[Saved data entries]
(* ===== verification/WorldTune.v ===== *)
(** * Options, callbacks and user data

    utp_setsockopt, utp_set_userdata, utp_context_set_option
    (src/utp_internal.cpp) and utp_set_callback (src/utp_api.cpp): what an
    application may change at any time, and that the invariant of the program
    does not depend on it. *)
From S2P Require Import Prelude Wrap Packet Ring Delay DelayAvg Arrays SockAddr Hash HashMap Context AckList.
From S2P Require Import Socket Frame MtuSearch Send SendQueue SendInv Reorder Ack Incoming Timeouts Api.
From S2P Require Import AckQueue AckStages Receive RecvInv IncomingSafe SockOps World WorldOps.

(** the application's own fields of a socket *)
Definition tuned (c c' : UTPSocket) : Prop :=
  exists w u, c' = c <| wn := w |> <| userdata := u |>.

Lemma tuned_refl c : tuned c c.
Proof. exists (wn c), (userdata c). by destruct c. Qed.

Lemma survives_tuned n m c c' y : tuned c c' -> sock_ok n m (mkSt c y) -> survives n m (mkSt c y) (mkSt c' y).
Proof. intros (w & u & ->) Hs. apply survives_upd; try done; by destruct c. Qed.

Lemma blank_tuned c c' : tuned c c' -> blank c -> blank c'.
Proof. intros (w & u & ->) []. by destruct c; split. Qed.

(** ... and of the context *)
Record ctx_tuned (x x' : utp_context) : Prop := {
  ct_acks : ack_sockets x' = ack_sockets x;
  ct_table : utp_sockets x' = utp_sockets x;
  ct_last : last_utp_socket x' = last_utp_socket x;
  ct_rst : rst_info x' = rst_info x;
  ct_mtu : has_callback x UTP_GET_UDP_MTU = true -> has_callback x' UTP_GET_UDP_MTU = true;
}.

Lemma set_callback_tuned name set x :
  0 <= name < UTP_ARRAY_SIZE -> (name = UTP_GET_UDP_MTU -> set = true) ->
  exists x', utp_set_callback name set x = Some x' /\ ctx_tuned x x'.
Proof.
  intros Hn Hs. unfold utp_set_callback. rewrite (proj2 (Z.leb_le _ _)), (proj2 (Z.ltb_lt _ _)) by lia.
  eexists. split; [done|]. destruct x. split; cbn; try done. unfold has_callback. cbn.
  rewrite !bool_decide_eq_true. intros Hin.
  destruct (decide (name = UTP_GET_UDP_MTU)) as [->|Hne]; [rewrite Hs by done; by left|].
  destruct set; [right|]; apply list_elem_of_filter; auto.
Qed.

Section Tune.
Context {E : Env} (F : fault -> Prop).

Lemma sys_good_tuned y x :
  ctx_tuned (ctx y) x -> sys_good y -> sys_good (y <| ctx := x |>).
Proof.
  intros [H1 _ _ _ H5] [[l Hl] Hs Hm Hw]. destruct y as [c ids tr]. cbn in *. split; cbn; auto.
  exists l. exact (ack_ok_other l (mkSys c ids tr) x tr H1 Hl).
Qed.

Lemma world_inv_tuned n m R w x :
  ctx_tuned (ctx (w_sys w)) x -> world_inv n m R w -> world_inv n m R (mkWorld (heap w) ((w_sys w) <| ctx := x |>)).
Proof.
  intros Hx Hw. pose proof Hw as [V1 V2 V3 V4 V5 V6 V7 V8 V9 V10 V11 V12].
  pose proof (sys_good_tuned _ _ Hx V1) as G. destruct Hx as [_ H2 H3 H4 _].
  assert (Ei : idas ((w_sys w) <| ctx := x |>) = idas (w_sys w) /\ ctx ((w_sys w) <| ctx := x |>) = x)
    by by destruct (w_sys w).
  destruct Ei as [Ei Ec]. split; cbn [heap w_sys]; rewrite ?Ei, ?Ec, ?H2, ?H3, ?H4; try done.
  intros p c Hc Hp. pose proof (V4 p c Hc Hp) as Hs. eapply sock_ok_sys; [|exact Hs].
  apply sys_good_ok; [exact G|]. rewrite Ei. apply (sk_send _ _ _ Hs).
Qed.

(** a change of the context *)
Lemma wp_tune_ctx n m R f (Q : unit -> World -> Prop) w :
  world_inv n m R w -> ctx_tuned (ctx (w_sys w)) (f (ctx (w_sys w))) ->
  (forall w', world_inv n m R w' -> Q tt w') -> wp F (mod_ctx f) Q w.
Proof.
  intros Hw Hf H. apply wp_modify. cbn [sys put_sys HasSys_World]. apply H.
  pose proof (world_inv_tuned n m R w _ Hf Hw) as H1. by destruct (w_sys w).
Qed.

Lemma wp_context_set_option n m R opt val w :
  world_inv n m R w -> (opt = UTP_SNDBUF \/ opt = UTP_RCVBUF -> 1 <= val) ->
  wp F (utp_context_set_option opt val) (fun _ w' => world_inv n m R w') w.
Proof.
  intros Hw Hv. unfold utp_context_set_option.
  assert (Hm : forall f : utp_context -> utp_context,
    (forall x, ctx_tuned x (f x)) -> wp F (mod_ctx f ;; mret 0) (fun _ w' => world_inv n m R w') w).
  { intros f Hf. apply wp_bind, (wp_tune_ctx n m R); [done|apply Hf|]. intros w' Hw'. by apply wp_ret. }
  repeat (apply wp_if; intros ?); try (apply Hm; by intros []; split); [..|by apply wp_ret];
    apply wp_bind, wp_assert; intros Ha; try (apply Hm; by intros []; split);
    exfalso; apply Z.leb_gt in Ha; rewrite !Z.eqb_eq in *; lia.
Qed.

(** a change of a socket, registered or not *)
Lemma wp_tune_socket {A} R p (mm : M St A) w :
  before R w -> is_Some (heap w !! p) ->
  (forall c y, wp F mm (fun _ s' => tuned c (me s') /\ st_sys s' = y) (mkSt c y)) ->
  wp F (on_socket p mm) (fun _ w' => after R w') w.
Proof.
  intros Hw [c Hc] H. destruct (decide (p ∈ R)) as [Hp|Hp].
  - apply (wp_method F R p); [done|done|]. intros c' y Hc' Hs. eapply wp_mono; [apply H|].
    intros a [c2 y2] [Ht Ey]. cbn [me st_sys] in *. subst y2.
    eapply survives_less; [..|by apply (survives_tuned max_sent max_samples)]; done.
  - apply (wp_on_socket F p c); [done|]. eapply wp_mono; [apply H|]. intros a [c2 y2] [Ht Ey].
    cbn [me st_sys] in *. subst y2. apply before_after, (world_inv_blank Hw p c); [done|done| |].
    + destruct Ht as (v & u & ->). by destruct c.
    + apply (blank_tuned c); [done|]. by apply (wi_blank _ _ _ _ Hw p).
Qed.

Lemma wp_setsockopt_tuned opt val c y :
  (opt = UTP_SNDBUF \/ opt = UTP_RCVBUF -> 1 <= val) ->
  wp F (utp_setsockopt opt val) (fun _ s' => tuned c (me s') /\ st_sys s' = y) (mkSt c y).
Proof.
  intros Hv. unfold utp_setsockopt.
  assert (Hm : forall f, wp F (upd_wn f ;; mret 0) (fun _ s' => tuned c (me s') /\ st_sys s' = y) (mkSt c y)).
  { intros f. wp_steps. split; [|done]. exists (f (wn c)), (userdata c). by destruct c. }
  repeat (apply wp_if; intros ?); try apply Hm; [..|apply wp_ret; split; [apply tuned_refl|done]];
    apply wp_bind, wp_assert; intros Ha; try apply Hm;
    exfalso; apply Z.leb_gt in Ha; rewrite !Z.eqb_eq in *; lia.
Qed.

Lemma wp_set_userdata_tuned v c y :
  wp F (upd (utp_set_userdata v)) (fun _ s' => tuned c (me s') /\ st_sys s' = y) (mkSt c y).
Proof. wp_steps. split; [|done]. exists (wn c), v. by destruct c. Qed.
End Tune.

Task description
Return exactly, and only, the lines above starting at the line that contains "eexists. split; [done|]." and ending at the line that contains "(forall x, ctx_tuned".

Answer space
  eexists. split; [done|]. destruct x. split; cbn; try done. unfold has_callback. cbn.
  rewrite !bool_decide_eq_true. intros Hin.
  destruct (decide (name = UTP_GET_UDP_MTU)) as [->|Hne]; [rewrite Hs by done; by left|].
  destruct set; [right|]; apply list_elem_of_filter; auto.
Qed.

Section Tune.
Context {E : Env} (F : fault -> Prop).

Lemma sys_good_tuned y x :
  ctx_tuned (ctx y) x -> sys_good y -> sys_good (y <| ctx := x |>).
Proof.
  intros [H1 _ _ _ H5] [[l Hl] Hs Hm Hw]. destruct y as [c ids tr]. cbn in *. split; cbn; auto.
  exists l. exact (ack_ok_other l (mkSys c ids tr) x tr H1 Hl).
Qed.

Lemma world_inv_tuned n m R w x :
  ctx_tuned (ctx (w_sys w)) x -> world_inv n m R w -> world_inv n m R (mkWorld (heap w) ((w_sys w) <| ctx := x |>)).
Proof.
  intros Hx Hw. pose proof Hw as [V1 V2 V3 V4 V5 V6 V7 V8 V9 V10 V11 V12].
  pose proof (sys_good_tuned _ _ Hx V1) as G. destruct Hx as [_ H2 H3 H4 _].
  assert (Ei : idas ((w_sys w) <| ctx := x |>) = idas (w_sys w) /\ ctx ((w_sys w) <| ctx := x |>) = x)
    by by destruct (w_sys w).
  destruct Ei as [Ei Ec]. split; cbn [heap w_sys]; rewrite ?Ei, ?Ec, ?H2, ?H3, ?H4; try done.
  intros p c Hc Hp. pose proof (V4 p c Hc Hp) as Hs. eapply sock_ok_sys; [|exact Hs].
  apply sys_good_ok; [exact G|]. rewrite Ei. apply (sk_send _ _ _ Hs).
Qed.

(** a change of the context *)
Lemma wp_tune_ctx n m R f (Q : unit -> World -> Prop) w :
  world_inv n m R w -> ctx_tuned (ctx (w_sys w)) (f (ctx (w_sys w))) ->
  (forall w', world_inv n m R w' -> Q tt w') -> wp F (mod_ctx f) Q w.
Proof.
  intros Hw Hf H. apply wp_modify. cbn [sys put_sys HasSys_World]. apply H.
  pose proof (world_inv_tuned n m R w _ Hf Hw) as H1. by destruct (w_sys w).
Qed.

Lemma wp_context_set_option n m R opt val w :
  world_inv n m R w -> (opt = UTP_SNDBUF \/ opt = UTP_RCVBUF -> 1 <= val) ->
  wp F (utp_context_set_option opt val) (fun _ w' => world_inv n m R w') w.
Proof.
  intros Hw Hv. unfold utp_context_set_option.
  assert (Hm : forall f : utp_context -> utp_context,
    (forall x, ctx_tuned x (f x)) -> wp F (mod_ctx f ;; mret 0) (fun _ w' => world_inv n m R w') w).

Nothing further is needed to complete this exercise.